Uber Technologies Inc  (NYSE:UBER) plunged around 6.5% or $-11.65 to trade at $174.61  on Friday after it declared that it has started an investigation following a hacker claimed to have breached many of the ride sharing giant’s systems.

Uber has not released any details, but it has stated that it is investigating a cybersecurity problem. According to the firm, police enforcement has been alerted, and developments will be shared on Twitter.

One person has claimed responsibility for the attack. To back up his assertions, he has released screenshots and spoken with members of the cybersecurity community and the media. Some Uber employees appear to have acknowledged that the company’s systems have been compromised.

The hacker, who is 18 years old, told The New York Times that he used SMS phishing to fool an Uber employee into passing up their credentials. He stated that he has been honing his cybersecurity talents for years.

According to researcher Corben Leo, the hacker allegedly got into the company’s VPN and searched its intranet after gaining the employee’s credentials, where he discovered a network share with PowerShell scripts.

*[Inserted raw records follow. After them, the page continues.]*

(* ===== verification/MultiButton.v ===== *)
(** * Push buttons (components/multi_button)

    A button is sampled at a fixed interval; its level is debounced and drives
    a small state machine that reports presses, releases, clicks and long
    presses.  Handles live in a store; the work list is the chain of handles
    from [head_handle] along [next].  The pin is an input: each tick gets the
    levels that [pin_level_get] returns.  Callbacks are observers: the model
    returns the events whose callback is called, in order. *)

From S2P Require Import Prelude.
Import list_relations.list list_basics.list.

(** multi_button.h and Kconfig: all values are numbers of ticks. *)
Class ButtonConfig := {
  DEBOUNCE_TICKS : Z;
  SHORT_TICKS : Z;
  LONG_TICKS : Z
}.

Module MultiButton.

Inductive press_event_t :=
| PRESS_EVENT_NONE | PRESS_EVENT_DOWN | PRESS_EVENT_UP | PRESS_EVENT_REPEAT
| PRESS_EVENT_SINGLE_CLICK | PRESS_EVENT_DOUBLE_CLICK | PRESS_EVENT_LONG_START | PRESS_EVENT_LONG_HOLD.

#[global] Instance press_event_eq_dec : EqDecision press_event_t.
Proof. solve_decision. Defined.

Record multi_button_t := mk_button {
  ticks : Z;              (* uint16_t *)
  repeat : Z;             (* 4 bits *)
  event : press_event_t;  (* 4 bits *)
  state : Z;              (* 3 bits *)
  debounce_cnt : Z;       (* 3 bits *)
  active_level : Z;       (* 1 bit *)
  button_level : Z;       (* 1 bit *)
  cb : press_event_t -> bool   (* is a callback attached? *)
}.

Definition bits (w z : Z) : Z := z mod 2 ^ w.
Arguments bits : simpl never.

Definition set_ticks (v : Z) (h : multi_button_t) : multi_button_t :=
  mk_button v (repeat h) (event h) (state h) (debounce_cnt h) (active_level h) (button_level h) (cb h).
Definition set_repeat (v : Z) (h : multi_button_t) : multi_button_t :=
  mk_button (ticks h) v (event h) (state h) (debounce_cnt h) (active_level h) (button_level h) (cb h).
Definition set_event (v : press_event_t) (h : multi_button_t) : multi_button_t :=
  mk_button (ticks h) (repeat h) v (state h) (debounce_cnt h) (active_level h) (button_level h) (cb h).
Definition set_state (v : Z) (h : multi_button_t) : multi_button_t :=
  mk_button (ticks h) (repeat h) (event h) v (debounce_cnt h) (active_level h) (button_level h) (cb h).
Definition set_debounce (cnt level : Z) (h : multi_button_t) : multi_button_t :=
  mk_button (ticks h) (repeat h) (event h) (state h) cnt (active_level h) level (cb h).

(** [level]: what [fn] returns during the call. *)
Definition multi_button_init (level active : Z) : multi_button_t :=
  mk_button 0 0 PRESS_EVENT_NONE 0 0 (bits 1 active) (bits 1 level) (fun _ => false).

Definition multi_button_attach (h : multi_button_t) (e : press_event_t) (has_cb : bool) : multi_button_t :=
  mk_button (ticks h) (repeat h) (event h) (state h) (debounce_cnt h) (active_level h) (button_level h)
    (fun e' => if decide (e' = e) then has_cb else cb h e').

Definition multi_button_event_get (h : multi_button_t) : press_event_t := event h.

(** EVENT_CB *)
Definition EVENT_CB (h : multi_button_t) (e : press_event_t) : list press_event_t := if cb h e then [e] else [].

Section handler.
Context `{ButtonConfig}.

Definition debounce (h : multi_button_t) (read_gpio_level : Z) : multi_button_t :=
  if negb (read_gpio_level =? button_level h) then
    let cnt := bits 3 (debounce_cnt h + 1) in
    if cnt >=? DEBOUNCE_TICKS then set_debounce 0 (bits 1 read_gpio_level) h
    else set_debounce cnt (button_level h) h
  else set_debounce 0 (button_level h) h.

Definition count_tick (h : multi_button_t) : multi_button_t :=
  if state h >? 0 then set_ticks (u16 (ticks h + 1)) h else h.

(** The switch over the state: new handle and the callbacks called. *)
Definition state_machine (h : multi_button_t) : multi_button_t * list press_event_t :=
  let pressed := button_level h =? active_level h in
  if state h =? 0 then
    if pressed then
      (set_state 1 (set_repeat 1 (set_ticks 0 (set_event PRESS_EVENT_DOWN h))), EVENT_CB h PRESS_EVENT_DOWN)
    else (set_event PRESS_EVENT_NONE h, [])
  else if state h =? 1 then
    if negb pressed then
      (set_state 2 (set_ticks 0 (set_event PRESS_EVENT_UP h)), EVENT_CB h PRESS_EVENT_UP)
    else if ticks h >? LONG_TICKS then
      (set_state 5 (set_event PRESS_EVENT_LONG_START h), EVENT_CB h PRESS_EVENT_LONG_START)
    else (h, [])
  else if state h =? 2 then
    if pressed then
      (set_state 3 (set_ticks 0 (set_repeat (bits 4 (repeat h + 1)) (set_event PRESS_EVENT_DOWN h))),
       EVENT_CB h PRESS_EVENT_DOWN ++ EVENT_CB h PRESS_EVENT_REPEAT)
    else if ticks h >? SHORT_TICKS then
      if repeat h =? 1 then
        (set_state 0 (set_event PRESS_EVENT_SINGLE_CLICK h), EVENT_CB h PRESS_EVENT_SINGLE_CLICK)
      else if repeat h =? 2 then
        (set_state 0 (set_event PRESS_EVENT_DOUBLE_CLICK h), EVENT_CB h PRESS_EVENT_DOUBLE_CLICK)
      else (set_state 0 h, [])
    else (h, [])
  else if state h =? 3 then
    if negb pressed then
      (if ticks h <? SHORT_TICKS then set_state 2 (set_ticks 0 (set_event PRESS_EVENT_UP h))
       else set_state 0 (set_event PRESS_EVENT_UP h), EVENT_CB h PRESS_EVENT_UP)
    else if ticks h >? SHORT_TICKS then (set_state 0 h, [])
    else (h, [])
  else if state h =? 5 then
    if pressed then (set_event PRESS_EVENT_LONG_HOLD h, EVENT_CB h PRESS_EVENT_LONG_HOLD)
    else (set_state 0 (set_event PRESS_EVENT_UP h), EVENT_CB h PRESS_EVENT_UP)
  else (h, []).

Definition button_handler (h : multi_button_t) (read_gpio_level : Z) : multi_button_t * list press_event_t :=
  state_machine (debounce (count_tick h) read_gpio_level).

End handler.

(** ** The work list *)

Record buttons := mk_buttons {
  work : list Z;                     (* from [head_handle] along [next] *)
  handles : gmap Z multi_button_t
}.

(** Linking clears nothing but [next] of the new head. *)
Definition multi_button_start (s : buttons) (handle : Z) : Z * buttons :=
  if bool_decide (handle ∈ work s) then (-1, s)
  else (0, mk_buttons (handle :: work s) (handles s)).

Fixpoint unlink (l : list Z) (handle : Z) : list Z :=
  match l with
  | [] => []
  | entry :: l' => if entry =? handle then l' else entry :: unlink l' handle
  end.

Definition multi_button_stop (s : buttons) (handle : Z) : buttons :=
  mk_buttons (unlink (work s) handle) (handles s).

(** One pass over the list; [levels] are the pin levels of this tick. The
    result has the callbacks called, with their button. *)
Fixpoint ticks_loop `{ButtonConfig} (l : list Z) (hs : gmap Z multi_button_t) (levels : Z -> Z)
  : gmap Z multi_button_t * list (Z * press_event_t) :=
  match l with
  | [] => (hs, [])
  | target :: l' =>
      match hs !! target with
      | None => (hs, [])
      | Some h =>
          let '(h', evs) := button_handler h (levels target) in
          let '(hs', out) := ticks_loop l' (<[target := h']> hs) levels in
          (hs', ((fun e => (target, e)) <$> evs) ++ out)
      end
  end.

Definition multi_button_ticks `{ButtonConfig} (s : buttons) (levels : Z -> Z) : buttons * list (Z * press_event_t) :=
  let '(hs, out) := ticks_loop (work s) (handles s) levels in (mk_buttons (work s) hs, out).

(** ** Specification *)

Section spec.
Context `{ButtonConfig}.

(** The events of a sequence of samples. *)
Fixpoint run (h : multi_button_t) (levels : list Z) : multi_button_t * list press_event_t :=
  match levels with
  | [] => (h, [])
  | v :: levels' =>
      let '(h1, e1) := button_handler h v in
      let '(h2, e2) := run h1 levels' in (h2, e1 ++ e2)
  end.

(** Handles within their bit fields and in a state of the machine. *)
Record button_wf (h : multi_button_t) : Prop := {
  bw_ticks : is_u16 (ticks h);
  bw_repeat : 0 <= repeat h < 16;
  bw_state : state h = 0 \/ state h = 1 \/ state h = 2 \/ state h = 3 \/ state h = 5;
  bw_debounce : 0 <= debounce_cnt h < 8;
  bw_active : 0 <= active_level h < 2;
  bw_level : 0 <= button_level h < 2
}.

(** A handle that has settled in state [st] [t] ticks ago, with [r] presses counted. *)
Record settled (h : multi_button_t) (st t r a : Z) : Prop := {
  se_state : state h = st;
  se_ticks : ticks h = t;
  se_repeat : repeat h = r;
  se_debounce : debounce_cnt h = 0;
  se_active : active_level h = a;
  se_cb : forall e, cb h e = true
}.

(** Tick counts stay below the 16-bit wrap (Kconfig allows at most 500). *)
Definition config_ok : Prop := 0 < SHORT_TICKS < 2 ^ 16 - 1 /\ 0 < LONG_TICKS < 2 ^ 16 - 1.

Lemma run_app h l1 l2 : run h (l1 ++ l2) = let '(h1, e1) := run h l1 in let '(h2, e2) := run h1 l2 in (h2, e1 ++ e2).
Proof.
  revert h. induction l1 as [|v l1 IH]; intros h; simpl; [by destruct (run h l2)|].
  destruct (button_handler h v) as [h1 e1]. rewrite IH. destruct (run h1 l1) as [h2 e2].
  destruct (run h2 l2) as [h3 e3]. by rewrite app_assoc.
Qed.

Lemma bits_range w z : 0 <= w -> 0 <= bits w z < 2 ^ w.
Proof. intros Hw. apply Z.mod_pos_bound. lia. Qed.

Lemma bits_id w z : 0 <= z < 2 ^ w -> bits w z = z.
Proof. apply Z.mod_small. Qed.

(** With one debounce tick the sample is the level. *)
Lemma debounce_one h v : DEBOUNCE_TICKS = 1 -> debounce_cnt h = 0 -> 0 <= v < 2 -> debounce h v = set_debounce 0 v h.
Proof.
  intros Hd Hc Hv. unfold debounce. rewrite Hd, Hc. destruct (Z.eqb_spec v (button_level h)) as [->|Hne]; [done|].
  cbn [negb]. rewrite (bits_id 1 v) by lia. done.
Qed.

Lemma handler_settled h st t r a v : DEBOUNCE_TICKS = 1 -> settled h st t r a -> 0 <= v < 2 ->
  exists h1, button_handler h v = state_machine h1 /\ button_level h1 = v
  /\ settled h1 st (if st >? 0 then u16 (t + 1) else t) r a.
Proof.
  intros Hd [Hs Ht Hr Hc Ha Hcb] Hv. unfold button_handler, count_tick. rewrite Hs.
  exists (set_debounce 0 v (if st >? 0 then set_ticks (u16 (ticks h + 1)) h else h)).
  destruct (st >? 0); (rewrite debounce_one by done); (split; [done|]); (split; [done|]);
    constructor; simpl; congruence.
Qed.

(** One sample, by state and level. *)
Lemma step_idle h t r a v : DEBOUNCE_TICKS = 1 -> settled h 0 t r a -> 0 <= v < 2 ->
  exists h', button_handler h v = (h', if v =? a then [PRESS_EVENT_DOWN] else [])
  /\ if v =? a then settled h' 1 0 1 a else settled h' 0 t r a.
Proof.
  intros Hd Hh Hv. destruct (handler_settled h 0 t r a v Hd Hh Hv) as (h1 & -> & Hl & [Hs Ht Hr Hc Ha Hcb]).
  unfold state_machine, EVENT_CB. rewrite Hs, Hl, Ha, !Hcb. simpl. destruct (v =? a); eexists; (split; [done|]); by constructor.
Qed.

Lemma step_pressed h t r a v : DEBOUNCE_TICKS = 1 -> settled h 1 t r a -> 0 <= v < 2 -> 0 <= t < 2 ^ 16 - 1 ->
  exists h', button_handler h v
    = (h', if v =? a then if t + 1 >? LONG_TICKS then [PRESS_EVENT_LONG_START] else [] else [PRESS_EVENT_UP])
  /\ if v =? a then if t + 1 >? LONG_TICKS then settled h' 5 (t + 1) r a else settled h' 1 (t + 1) r a
     else settled h' 2 0 r a.
Proof.
  intros Hd Hh Hv Htr. destruct (handler_settled h 1 t r a v Hd Hh Hv) as (h1 & -> & Hl & [Hs Ht Hr Hc Ha Hcb]).
  simpl in Ht. rewrite u16_id in Ht by (widths; lia).
  unfold state_machine, EVENT_CB. rewrite Hs, Hl, Ha, Ht, !Hcb. simpl.
  destruct (v =? a); simpl; [destruct (t + 1 >? LONG_TICKS)|]; eexists; (split; [done|]); by constructor.
Qed.

Lemma step_released h t r a v : DEBOUNCE_TICKS = 1 -> settled h 2 t r a -> 0 <= v < 2 -> 0 <= t < 2 ^ 16 - 1 ->
  exists h', button_handler h v
    = (h', if v =? a then [PRESS_EVENT_DOWN; PRESS_EVENT_REPEAT]
           else if t + 1 >? SHORT_TICKS then
             if r =? 1 then [PRESS_EVENT_SINGLE_CLICK] else if r =? 2 then [PRESS_EVENT_DOUBLE_CLICK] else []
           else [])
  /\ if v =? a then settled h' 3 0 (bits 4 (r + 1)) a
     else if t + 1 >? SHORT_TICKS then settled h' 0 (t + 1) r a else settled h' 2 (t + 1) r a.
Proof.
  intros Hd Hh Hv Htr. destruct (handler_settled h 2 t r a v Hd Hh Hv) as (h1 & -> & Hl & [Hs Ht Hr Hc Ha Hcb]).
  simpl in Ht. rewrite u16_id in Ht by (widths; lia).
  unfold state_machine, EVENT_CB. rewrite Hs, Hl, Ha, Ht, Hr, !Hcb. simpl.
  destruct (v =? a); [|destruct (t + 1 >? SHORT_TICKS); [destruct (r =? 1); [|destruct (r =? 2)]|]];
    eexists; (split; [done|]); by constructor.
Qed.

Lemma step_repressed h t r a v : DEBOUNCE_TICKS = 1 -> settled h 3 t r a -> 0 <= v < 2 -> 0 <= t < 2 ^ 16 - 1 ->
  exists h', button_handler h v = (h', if v =? a then [] else [PRESS_EVENT_UP])
  /\ if v =? a then if t + 1 >? SHORT_TICKS then settled h' 0 (t + 1) r a else settled h' 3 (t + 1) r a
     else if t + 1 <? SHORT_TICKS then settled h' 2 0 r a else settled h' 0 (t + 1) r a.
Proof.
  intros Hd Hh Hv Htr. destruct (handler_settled h 3 t r a v Hd Hh Hv) as (h1 & -> & Hl & [Hs Ht Hr Hc Ha Hcb]).
  simpl in Ht. rewrite u16_id in Ht by (widths; lia).
  unfold state_machine, EVENT_CB. rewrite Hs, Hl, Ha, Ht, !Hcb. simpl.
  destruct (v =? a); simpl; [destruct (t + 1 >? SHORT_TICKS)|destruct (t + 1 <? SHORT_TICKS)];
    eexists; (split; [done|]); by constructor.
Qed.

According to the hacker, one of these scripts had admin account credentials for a privilege access management service, which allowed him to gain “secrets for all services,” including cloud and identity services.

According to Vx-underground, which provides malware samples and other resources, the hacker apparently gained access to AWS instances, an internal tool displaying financial information, a vSphere instance, a Google Workplace account, a cybersecurity product dashboard, and even one of Uber’s accounts on the HackerOne bug bounty platform.

HackerOne has deactivated the Uber software temporarily and is supporting the firm. According to researcher Sam Curry, the hacker responded on every vulnerability report on HackerOne, claiming to have hacked several of the ride-hailing service’s systems. It is possible that the attacker downloaded reports for unpatched and unknown vulnerabilities.

Curry stated that an Uber employee informed him that the attacker obtained access to Slack and that employees were diverted to pornographic information while attempting to visit websites. The hacker began composing messages on Slack informing employees that Uber had been hacked, but several employees mistook it for a prank, even after they were told to cease using Slack.

This is not the first time Uber’s security has been compromised. Two people living in the United States and Canada stole the information of 57 million riders and drivers from the company’s systems in 2016.

The company recently reached a settlement with federal investigators over its efforts to cover up the 2016 breach, but Uber’s then-CSO, Joe Sullivan, is facing a trial for his alleged role in the cover-up, which included paying the attackers $100,000 through its bug bounty program to destroy the stolen data and make the breach appear to have had a smaller impact.